Em ação social feita pela Dragões da Real na cidade de Jaú, foto fez com que família reencontrasse morador de rua

Na semana passada, a Dragões da Real de Jaú, uma das torcidas organizadas do Tricolor, saíram de casa para entregar cachorros quentes a moradores de rua.

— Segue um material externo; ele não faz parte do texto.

(* ===== verification/NoiseKeys.v ===== *)
(** * The key handlers keep the index table and the keypairs consistent *)

From stdpp Require Import base numbers list gmap strings.
From Stdlib Require Import ZArith Lia.
From S2P Require Import Prelude GoStrings NoiseTypes Crypto Replay Tai64n DeviceTypes Messages Noise NoiseRun NoiseInv.

Section Keys.
Context `{C : Crypto} `{N : Entropy}.

Lemma keys_ok_intro d own :
  keys_rel d own -> (forall p k, own p k <-> slotsOf d p k) ->
  (forall p, slots_distinct (keypairs (peerOf d p))) -> keys_ok d.
Proof. intros HR He Hd. split; [|done]. by eapply keys_rel_ext. Qed.

Lemma slotsOf_modHandshake p f d q k : slotsOf (modHandshake p f d) q k <-> slotsOf d q k.
Proof. unfold slotsOf. by rewrite keypairs_modHandshake. Qed.

Lemma keys_ok_modHandshake d p f :
  (forall h, hsLocalIndex (f h) = hsLocalIndex h) -> keys_ok d -> keys_ok (modHandshake p f d).
Proof.
  intros Hi [HR Hd]. apply (keys_ok_intro _ (slotsOf d)).
  - by apply keys_rel_modHandshake.
  - intros q k. by rewrite slotsOf_modHandshake.
  - intros q. rewrite keypairs_modHandshake. apply Hd.
Qed.

Lemma updateInitiation_keys p ts hash ck sender eph d :
  keys_ok d -> keys_ok (updateInitiation p ts hash ck sender eph d).
Proof. apply keys_ok_modHandshake. intros h. cbn. destruct_ifs; done. Qed.

Lemma updateResponse_keys hp hash ck sender d : keys_ok d -> keys_ok (updateResponse hp hash ck sender d).
Proof. by apply keys_ok_modHandshake. Qed.

Lemma ConsumeMessageInitiation_keys msg d : keys_ok d -> keys_ok (ConsumeMessageInitiation msg d).2.
Proof.
  intros H. unfold ConsumeMessageInitiation. destruct (checkInitiation msg d) as [[[[p ts] hash] ck]|]; [|done].
  by apply updateInitiation_keys.
Qed.

Lemma ConsumeMessageResponse_keys msg d : keys_ok d -> keys_ok (ConsumeMessageResponse msg d).2.
Proof.
  intros H. unfold ConsumeMessageResponse. destruct (checkResponse msg d) as [[[[hp peer] hash] ck]|]; [|done].
  by apply updateResponse_keys.
Qed.

Lemma keypairs_frame d d' q : peerStore d' = peerStore d -> keypairs (peerOf d' q) = keypairs (peerOf d q).
Proof. intros E. unfold peerOf. by rewrite E. Qed.

Lemma keypairs_Delete o d q : keypairs (peerOf (DeleteKeypair o d) q) = keypairs (peerOf d q).
Proof. by destruct o. Qed.

(** The slots after the rotation. *)
Lemma rotateKeypairs_slots p k init d q :
  keypairs (peerOf (rotateKeypairs p k init d) q) =
    if decide (q = p) then
      let s := keypairs (peerOf d p) in
      if init then mkKeypairs (Some k) (match next s with Some n => Some n | None => current s end) None
      else mkKeypairs (current s) None (Some k)
    else keypairs (peerOf d q).
Proof.
  unfold rotateKeypairs. destruct init; [destruct (next _) as [n|] eqn:En|].
  - rewrite !keypairs_setKeypairs, !keypairs_Delete, !keypairs_setKeypairs.
    destruct (decide (q = p)) as [->|]; [|done]. rewrite decide_True by done. cbn.
    by destruct (keypairs (peerOf d p)); cbn in *; subst.
  - rewrite !keypairs_setKeypairs, !keypairs_Delete, !keypairs_setKeypairs.
    destruct (decide (q = p)) as [->|]; [|done]. rewrite decide_True by done. cbn.
    by destruct (keypairs (peerOf d p)); cbn in *; subst.
  - rewrite !keypairs_Delete, !keypairs_setKeypairs, !keypairs_Delete, !keypairs_setKeypairs.
    destruct (decide (q = p)) as [->|]; [|done]. rewrite decide_True by done. done.
Qed.

(** What the rotation deletes from the table. *)
Definition rotatedOut (s : Keypairs) (init : bool) : list (option nat) :=
  if init then (match next s with Some _ => [current s] | None => [] end) ++ [previous s]
  else [next s; previous s].

Lemma rotate_ext (own : nat -> nat -> Prop) (a b : option nat) q j :
  (own q j /\ a <> Some j) /\ b <> Some j <-> own q j /\ Some j ∉ [a; b].
Proof. rewrite elem_of_cons, list_elem_of_singleton. naive_solver. Qed.

Lemma keys_rel_rotate d own p k init :
  keys_rel d own -> (forall j, slot (keypairs (peerOf d p)) j -> own p j) ->
  slots_distinct (keypairs (peerOf d p)) ->
  keys_rel (rotateKeypairs p k init d) (fun q j => own q j /\ Some j ∉ rotatedOut (keypairs (peerOf d p)) init).
Proof.
  intros HR Ho Hd. unfold rotateKeypairs, rotatedOut in *. set (s := keypairs (peerOf d p)) in *.
  assert (Hc : forall j, current s = Some j -> own p j) by (intros; apply Ho; by left).
  assert (Hp : forall j, previous s = Some j -> own p j) by (intros; apply Ho; by right; left).
  assert (Hn : forall j, next s = Some j -> own p j) by (intros; apply Ho; by right; right).
  destruct init; [destruct (next s) as [n|] eqn:En|].
  - apply keys_rel_setKeypairs. eapply keys_rel_ext; [intros q j; apply (rotate_ext own (current s) (previous s))|].
    apply (keys_rel_delete_opt _ (fun q j => own q j /\ current s <> Some j) p).
    + apply (keys_rel_delete_opt _ own p); [by apply keys_rel_setKeypairs|done].
    + intros j Hj. destruct (Hd j). split; naive_solver.
  - apply keys_rel_setKeypairs. eapply keys_rel_ext;
      [|apply (keys_rel_delete_opt _ own p); [by apply keys_rel_setKeypairs|done]].
    intros q j. cbn [app]. rewrite list_elem_of_singleton. naive_solver.
  - eapply keys_rel_ext; [intros q j; apply (rotate_ext own (next s) (previous s))|].
    apply (keys_rel_delete_opt _ (fun q j => own q j /\ next s <> Some j) p).
    + apply keys_rel_setKeypairs, (keys_rel_delete_opt _ own p); [by apply keys_rel_setKeypairs|done].
    + intros j Hj. destruct (Hd j). split; naive_solver.
Qed.

(** After the rotation the slots are the old ones and the new keypair, less
    what was deleted; no keypair is in two of them. *)
Lemma rotate_slots_own d p k init q j :
  slots_distinct (keypairs (peerOf d p)) -> ~ slot (keypairs (peerOf d p)) k ->
  (slotsOf d q j \/ (q = p /\ j = k)) /\ (q = p -> Some j ∉ rotatedOut (keypairs (peerOf d p)) init) <->
  slotsOf (rotateKeypairs p k init d) q j.
Proof.
  intros Hd Hk. unfold slotsOf at 2. rewrite rotateKeypairs_slots. destruct (decide (q = p)) as [->|Hq].
  2: { split; [intros [[?|[? _]] _]; done|]. intros H. split; [by left|done]. }
  unfold slotsOf, slot, rotatedOut in *. destruct (keypairs (peerOf d p)) as [cu pr ne]. cbn in *.
  destruct init; [destruct ne as [n|]|]; cbn; repeat setoid_rewrite elem_of_cons; setoid_rewrite elem_of_nil;
    specialize (Hd j); cbn in Hd; split; try naive_solver.
Qed.

Lemma rotatedOut_slot s init j : Some j ∈ rotatedOut s init -> slot s j.
Proof.
  unfold rotatedOut, slot. destruct init; [destruct (next s)|]; cbn;
    repeat setoid_rewrite elem_of_cons; setoid_rewrite elem_of_nil; naive_solver.
Qed.

Lemma rotate_distinct s k init : slots_distinct s -> ~ slot s k ->
  slots_distinct (if init : bool then mkKeypairs (Some k) (match next s with Some n => Some n | None => current s end) None
                  else mkKeypairs (current s) None (Some k)).
Proof.
  intros Hd Hk j. specialize (Hd j). unfold slot in Hk. destruct s as [cu pr ne]. cbn in *.
  destruct init; [destruct ne|]; cbn; naive_solver.
Qed.

Lemma modHandshake_comp p f g d : modHandshake p f (modHandshake p g d) = modHandshake p (fun h => f (g h)) d.
Proof. by rewrite (upd_intro p g), modHandshake_upd. Qed.

Lemma modHandshake_store p f x k kp d :
  SwapIndexForKeypair x k (modHandshake p f d <| keypairStore ::= <[k := kp]> |>) =
  modHandshake p f (SwapIndexForKeypair x k (d <| keypairStore ::= <[k := kp]> |>)).
Proof.
  unfold SwapIndexForKeypair. change (indexTable (d <| keypairStore ::= <[k := kp]> |>)) with (indexTable d).
  change (indexTable (modHandshake p f d <| keypairStore ::= <[k := kp]> |>)) with (indexTable d).
  by destruct (indexTable d !! x).
Qed.

Lemma BeginSymmetricSession_keys p d : keys_ok d -> keys_ok (BeginSymmetricSession p d).2.
Proof.
  intros [HR Hd]. unfold BeginSymmetricSession.
  destruct (sessionKeys (hsOf d p)) as [[[sk rk] init]|] eqn:Es; [|done]. cbn [snd].
  set (x := hsLocalIndex (hsOf d p)) in *.
  set (d1 := modHandshake p _ d). change (keypairStore d1) with (keypairStore d).
  set (k := base.fresh (dom (keypairStore d))). set (kp := mkKeypair _ _ _ _ _ _ _ _).
  assert (Hk : keypairStore d !! k = None) by (apply not_elem_of_dom, is_fresh).
  set (d3 := SwapIndexForKeypair x k (d1 <| keypairStore ::= <[k := kp]> |>)).
  set (d4 := modHandshake p (fun h => h <| hsLocalIndex := 0 |>) d3).
  assert (HR4 : keys_rel d4 (fun q j => slotsOf d q j \/ (q = p /\ j = k))).
  { set (f := fun h => ((((h <| hsChainKey := zeros 32 |>) <| hsHash := zeros 32 |>)
        <| localEphemeral := zeros 32 |>) <| hsState := handshakeZeroed |>) <| hsLocalIndex := 0 |>).
    assert (E : d4 = modHandshake p f (SwapIndexForKeypair x k (d <| keypairStore ::= <[k := kp]> |>))).
    { unfold d4, d3, d1. by rewrite modHandshake_store, modHandshake_comp. }
    rewrite E. by apply keys_rel_session. }
  assert (Hkps : forall q, keypairs (peerOf d4 q) = keypairs (peerOf d q)).
  { intros q. unfold d4. rewrite keypairs_modHandshake. unfold d3, SwapIndexForKeypair.
    destruct (_ !! x); (rewrite (keypairs_frame d1); [unfold d1; by rewrite keypairs_modHandshake|done]). }
  clearbody d4. clear d3.
  assert (Hnk : ~ slot (keypairs (peerOf d4 p)) k).
  { rewrite Hkps. intros H. apply (kr_own _ _ HR p k) in H as [[? E] _]. congruence. }
  assert (Hd4 : slots_distinct (keypairs (peerOf d4 p))) by (rewrite Hkps; apply Hd).
  apply (keys_ok_intro _ _ (keys_rel_rotate d4 _ p k init HR4 ltac:(intros j; rewrite Hkps; by left) Hd4)).
  - intros q j. rewrite <- rotate_slots_own by done. unfold slotsOf. rewrite !Hkps. split; [intros [? ?]; by split|].
    intros [Ho Hin]. split; [done|]. intros Hout. destruct (decide (q = p)) as [->|Hq]; [by apply Hin|].
    assert (Hs : slotsOf d p j).
    { by apply (rotatedOut_slot _ init). }
    destruct Ho as [Ho|[-> _]]; [|done]. by apply Hq, (keys_rel_inj d (slotsOf d) q p j).
  - intros q. rewrite rotateKeypairs_slots. destruct (decide (q = p)) as [->|]; [|rewrite Hkps; apply Hd].
    cbv zeta. by apply rotate_distinct.
Qed.

Lemma ReceivedWithKeypair_keys p k d : keys_ok d -> keys_ok (ReceivedWithKeypair p k d).2.
Proof.
  intros [HR Hd]. unfold ReceivedWithKeypair. destruct (negb _); [done|]. cbn [snd].
  set (s := keypairs (peerOf d p)).
  assert (Hp : forall j, previous s = Some j -> slotsOf d p j) by (intros; by right; left).
  assert (HR' : keys_rel (DeleteKeypair (previous s) (setKeypairs p (fun s => s <| previous := current s |>) d))
    (fun q j => slotsOf d q j /\ previous s <> Some j)).
  { apply (keys_rel_delete_opt _ (slotsOf d) p); [by apply keys_rel_setKeypairs|done]. }
  apply (keys_rel_setKeypairs _ _ p (fun s => s <| current := next s |> <| next := None |>)) in HR'.
  apply (keys_ok_intro _ _ HR').
  - intros q j. unfold slotsOf at 2. rewrite keypairs_setKeypairs, !keypairs_Delete, !keypairs_setKeypairs.
    rewrite (decide_True (P := p = p)) by done.
    destruct (decide (q = p)) as [->|Hq].
    + unfold slotsOf, slot. pose proof (Hd p j) as Hj. fold s in Hj |- *. destruct s as [cu pr ne]. cbn in *.
      naive_solver.
    + fold (slotsOf d q j). split; [by intros [? _]|]. intros Ho. split; [done|]. intros Hj.
      by apply Hq, (keys_rel_inj d (slotsOf d) q p j); [|done|apply Hp].
  - intros q. rewrite keypairs_setKeypairs, !keypairs_Delete, !keypairs_setKeypairs.
    rewrite (decide_True (P := p = p)) by done. destruct (decide (q = p)) as [->|]; [|apply Hd].
    intros j. pose proof (Hd p j) as Hj. fold s in Hj |- *. destruct s as [cu pr ne]. cbn in *. naive_solver.
Qed.
End Keys.
(* ===== verification/Packet.v ===== *)
(** * Datagrams ([src/awg-ios/device/{send,receive}.go])

    How a datagram's type and padding are recognised, how content is padded, and
    the encryption and decryption of one transport message. *)

From stdpp Require Import base numbers list gmap.
From Stdlib Require Import ZArith Lia.
From S2P Require Import Prelude NoiseTypes Crypto Replay RateLimiter DeviceTypes Messages Noise Timers.

Section Packet.
Context `{C : Crypto} `{N : Entropy}.

(** ** Recognising a datagram *)

Definition applyHash (src hash : list Z) : list Z := zip_with Z.lxor src hash.

(** One of the four tests: the size, then the type under the padding. *)
Definition matchesType (packet typeHash : list Z) (padding header : Z) (size : nat) (trailers : bool) : bool :=
  let expectedSize := padding + Z.of_nat size in
  let len := Z.of_nat (length packet) in
  if (len =? expectedSize) || (trailers && (expectedSize <? len)) then
    let p := Z.to_nat padding in
    rangeContains header (le_val (applyHash (slice packet p (p + 4)) typeHash))
  else false.

(** The size of the message (without padding and trailer), its type and the
    padding in front of it. *)
Definition DeterminePacketTypeAndPadding (d : Device) (packet typeHash : list Z) : nat * Z * Z :=
  let tr := randomTrailers d in
  let test := matchesType packet typeHash in
  if test (tInit (paddings d)) (tInit (headers d)) 148%nat tr
  then (148%nat, MessageInitiationType, tInit (paddings d))
  else if test (tResponse (paddings d)) (tResponse (headers d)) 92%nat tr
  then (92%nat, MessageResponseType, tResponse (paddings d))
  else if test (tCookie (paddings d)) (tCookie (headers d)) 64%nat tr
  then (64%nat, MessageCookieReplyType, tCookie (paddings d))
  else if test (tTransport (paddings d)) (tTransport (headers d)) 32%nat true
  then (32%nat, MessageTransportType, tTransport (paddings d))
  else (0%nat, MessageUnknownType, 0).

(** ** Padding *)

Definition roundUp16 (n : Z) : Z := Z.land (n + PaddingMultiple - 1) (Z.lnot (PaddingMultiple - 1)).

Definition calculatePaddingSize (packetSize mtu : Z) : Z :=
  let lastUnit := packetSize in
  if mtu =? 0 then roundUp16 lastUnit - lastUnit
  else
    let lastUnit := if mtu <? lastUnit then Z.rem lastUnit mtu else lastUnit in
    let paddedSize := roundUp16 lastUnit in
    let paddedSize := if mtu <? paddedSize then mtu else paddedSize in
    paddedSize - lastUnit.

(** [-1] when the option is off. *)
Definition randomPaddingAddition (packetSize mtu : Z) (d : Device) : Z * Device :=
  if rangeIsZero (contentPaddingAddition d) then (-1, d)
  else
    let '(add, d) := pickOne (contentPaddingAddition d) d in
    if mtu =? 0 then (add, d)
    else
      let packetSize := if mtu <? packetSize then Z.rem packetSize mtu else packetSize in
      let space := mtu - packetSize in
      (if space <? add then space else add, d).

Definition deviceRandomTrailer (packetSize : Z) (d : Device) : Z * Device :=
  if negb (randomTrailers d) then (-1, d)
  else if DefaultUdpWindow <? packetSize then (0, d)
  else fastrandnD (u32 (DefaultUdpWindow - packetSize)) d.

Definition peerRandomTrailer (p : nat) (packetSize : Z) (d : Device) : Z * Device :=
  if negb (randomTrailers d) then (-1, d)
  else
    let w := udpWindow (peerOf d p) in
    if w <? packetSize then (0, d) else fastrandnD (u32 (w - packetSize)) d.

(** ** Header protection *)

(** The message inside a datagram [crypt ++ packet ++ trailer] under the header
    cipher, whose salt is the beginning of the datagram. *)
Definition protect (d : Device) (salt packet : list Z) : list Z :=
  match HeaderProtectionCipher d salt with
  | None => packet
  | Some (key, nonce) => xorStream key nonce 0 packet
  end.

(** ** Encrypting a transport message: the body of [RoutineEncryption]'s loop *)

Definition transportNonce (counter : Z) : list Z := zeros 4 ++ le_bytes 8 counter.

Definition noteUdpWindow (p : nat) (w : Z) (d : Device) : Device :=
  if udpWindow (peerOf d p) <? w then modPeer p (fun P => P <| udpWindow := w |>) d else d.

Definition transportHeader (msgType receiver counter : Z) : list Z :=
  le_bytes 4 msgType ++ le_bytes 4 receiver ++ le_bytes 8 counter.

(** The zeroes appended to the content. *)
Definition contentPadding (p : nat) (packetSize padding : Z) (d : Device) : Z * Device :=
  let '(n, d) := randomPaddingAddition packetSize (mtu d) d in
  let '(n, d) := if n <? 0 then peerRandomTrailer p (packetSize + MinMessageSize + padding) d else (n, d) in
  (if n <? 0 then calculatePaddingSize packetSize (mtu d) else n, d).

(** [Seal] appends to the message buffer when the result fits in its
    [MaxMessageSize] bytes, and to a copy otherwise; the header that is then
    protected is the one in the buffer. *)
Definition encryptElem (e : OutElem) (d : Device) : OutElem * Device :=
  let packet := default [] (oePacket e) in
  let p := default O (oePeer e) in
  let kp := keypairOf d (default O (oeKeypair e)) in
  let packetSize := Z.of_nat (length packet) in
  let d := noteUdpWindow p (u32 (oePadding e + MinMessageSize + packetSize)) d in
  let '(crypt, d) := readRandom (Z.to_nat (oePadding e)) d in
  let '(msgType, d) := pickOne (tTransport (headers d)) d in
  let header := transportHeader msgType (kpRemoteIndex kp) (oeNonce e) in
  let '(n, d) := contentPadding p packetSize (oePadding e) d in
  let content := packet ++ zeros (Z.to_nat n) in
  let sealed := seal (kpSend kp) (transportNonce (oeNonce e)) content [] in
  let inPlace := Z.of_nat (length crypt + length header + length sealed) <=? MaxMessageSize in
  let salt := take HeaderCipherNonceSize (crypt ++ header) in
  let header := if inPlace then protect d salt header else header in
  (e <| oePacket := Some (crypt ++ header ++ sealed) |>, d).

(** ** Decrypting: the body of [RoutineDecryption]'s loop *)

Definition decryptElem (e : InElem) (d : Device) : InElem :=
  let packet := default [] (ielPacket e) in
  let counter := le_val (slice packet MessageTransportOffsetCounter MessageTransportOffsetContent) in
  let content := drop MessageTransportOffsetContent packet in
  e <| ielCounter := counter |>
    <| ielPacket := open (kpReceive (keypairOf d (ielKeypair e))) (transportNonce counter) content [] |>.

(** ** Receiving one datagram: the body of [RoutineReceiveIncoming]'s inner loop *)

Inductive received :=
  | RxDropped
  | RxTransport (peer : option nat) (e : InElem)
  | RxHandshake (e : QueueHandshakeElement).

(** The padding and the header protection taken off. *)
Definition unwrapDatagram (d : Device) (datagram : list Z) : Z * Z * list Z :=
  let salt := take HeaderCipherNonceSize datagram in
  let cip := HeaderProtectionCipher d salt in
  let typeHash := match cip with None => zeros 4 | Some (k, n) => xorStream k n 0 (zeros 4) end in
  let '(msgSize, msgType, padding) := DeterminePacketTypeAndPadding d datagram typeHash in
  let packet := drop (Z.to_nat padding) datagram in
  let packet := if msgType =? MessageTransportType then packet else take msgSize packet in
  let packet := match cip with
                | None => packet
                | Some _ => applyHash (take 4 packet) typeHash ++ drop 4 packet
                end in
  (msgType, padding, packet).

(** The rest of the header (transport) or of the message under the cipher. *)
Definition unprotectFrom4 (d : Device) (datagram packet : list Z) (upto : nat) : list Z :=
  match HeaderProtectionCipher d (take HeaderCipherNonceSize datagram) with
  | None => packet
  | Some (k, n) => take 4 packet ++ xorStream k n 4 (slice packet 4 upto) ++ drop upto packet
  end.

Definition receiveDatagram (d : Device) (datagram : list Z) (ep : Endpoint) : received :=
  if Z.of_nat (length datagram) <? MinMessageSize then RxDropped
  else
    let '(msgType, padding, packet) := unwrapDatagram d datagram in
    let handshake (size : nat) :=
      if (length packet =? size)%nat
      then RxHandshake (mkHsElem msgType (unprotectFrom4 d datagram packet size) ep) else RxDropped in
    if msgType =? MessageTransportType then
      if Z.of_nat (length packet) <? MessageTransportSize then RxDropped
      else
        let packet := unprotectFrom4 d datagram packet 16 in
        let receiver := le_val (slice packet MessageTransportOffsetReceiver MessageTransportOffsetCounter) in
        let value := indexLookup d receiver in
        match ieKeypair value with
        | None => RxDropped
        | Some k =>
            if created (keypairOf d k) + keychainExpireTime d <? now d then RxDropped
            else RxTransport (iePeer value) (mkInElem (Some packet) 0 k ep padding)
        end
    else if msgType =? MessageInitiationType then handshake 148%nat
    else if msgType =? MessageResponseType then handshake 92%nat
    else if msgType =? MessageCookieReplyType then handshake 64%nat
    else RxDropped.

(** ** Properties of the padding *)

Lemma roundUp16_eq n : 0 <= n -> roundUp16 n = 16 * ((n + 15) / 16).
Proof.
  intros Hn. unfold roundUp16, PaddingMultiple. replace (n + 16 - 1) with (n + 15) by lia.
  change (16 - 1) with (Z.ones 4). rewrite <- Z.ldiff_land, Z.ldiff_ones_r by lia.
  rewrite Z.shiftr_div_pow2, Z.shiftl_mul_pow2 by lia. change (2 ^ 4) with 16. lia.
Qed.

(** The padding of content: fewer than 16 zeroes, which make the last unit of
    the packet a multiple of 16 bytes unless the MTU stops it, and a packet that
    fits in the MTU still fits. *)
Theorem content_padding_size packetSize mtu :
  0 <= packetSize -> 0 <= mtu ->
  let n := calculatePaddingSize packetSize mtu in
  let lastUnit := if (0 <? mtu) && (mtu <? packetSize) then packetSize mod mtu else packetSize in
  0 <= n < 16 /\ ((lastUnit + n) mod 16 = 0 \/ (0 < mtu /\ lastUnit + n = mtu)) /\
  (0 < mtu -> packetSize <= mtu -> packetSize + n <= mtu).
Proof.
  intros Hp Hm. unfold calculatePaddingSize. destruct (Z.eqb_spec mtu 0) as [->|Hne]; cbn [Z.ltb andb].
  { change (0 <? 0) with false. cbn [andb]. rewrite roundUp16_eq by done. Z.div_mod_to_equations. lia. }
  rewrite (proj2 (Z.ltb_lt 0 mtu)) by lia. cbn [andb].
  set (u := if mtu <? packetSize then packetSize mod mtu else packetSize).
  replace (if mtu <? packetSize then Z.rem packetSize mtu else packetSize) with u
    by (unfold u; destruct (_ <? _); [by rewrite Z.rem_mod_nonneg by lia|done]).
  assert (Hu : 0 <= u <= mtu /\ (packetSize <= mtu -> u = packetSize)).
  { unfold u. destruct (Z.ltb_spec mtu packetSize); [|lia].
    pose proof (Z.mod_pos_bound packetSize mtu). lia. }
  rewrite roundUp16_eq by lia. destruct (Z.ltb_spec mtu (16 * ((u + 15) / 16))).
  - split; [Z.div_mod_to_equations; lia|]. split; [lia|]. lia.
  - split; [Z.div_mod_to_equations; lia|]. split; [|lia]. left. Z.div_mod_to_equations; lia.
Qed.

End Packet.

Lemma content_padding_size_witness : 0 <= calculatePaddingSize 1409 1420 < 16.
Proof. apply (content_padding_size 1409 1420); lia. Defined.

Ao chegarem ao terminal rodoviário, encontraram um senhor em situação de rua com a camiseta do rival SCCP e entregaram a ele um sanduíche e foram embora para fazer doações em outro local. Ao voltarem à rodoviária, encontraram o corintiano repartindo o único cachorro quente com outros moradores de rua que haviam aparecido depois.

Comovidos com a demonstração de solidariedade, os torcedores entregaram lanches para todos e tiraram uma foto ao lado do corintiano. A imagem foi postada no perfil do Instagram da Dragões da Real e, então, a mágica aconteceu.

Entre todos os comentários elogiando o gesto, um deles chamou atenção. Era o açougueiro Israel Cavalcanti, de Campinas.

“Já fiz parte da Independente e sigo todas as torcidas do São Paulo”, explicou o açougueiro. “Quando me deparei com a foto, pensei na hora: ‘É o Tiziu!’ É o padrasto da minha mulher que está desaparecido há 12 anos. Ninguém sabia onde ele estava, se estava vivo ou morto.”

Tiziu é o apelido de Oide Felisberto Fernandes, que afirma ter 47 anos. Israel enviou a foto para sua mulher e para a mãe dela, Márcia, para confirmar o reconhecimento. Todas elas viram naquele homem o ex-marido de Márcia, pai de três de suas filhas.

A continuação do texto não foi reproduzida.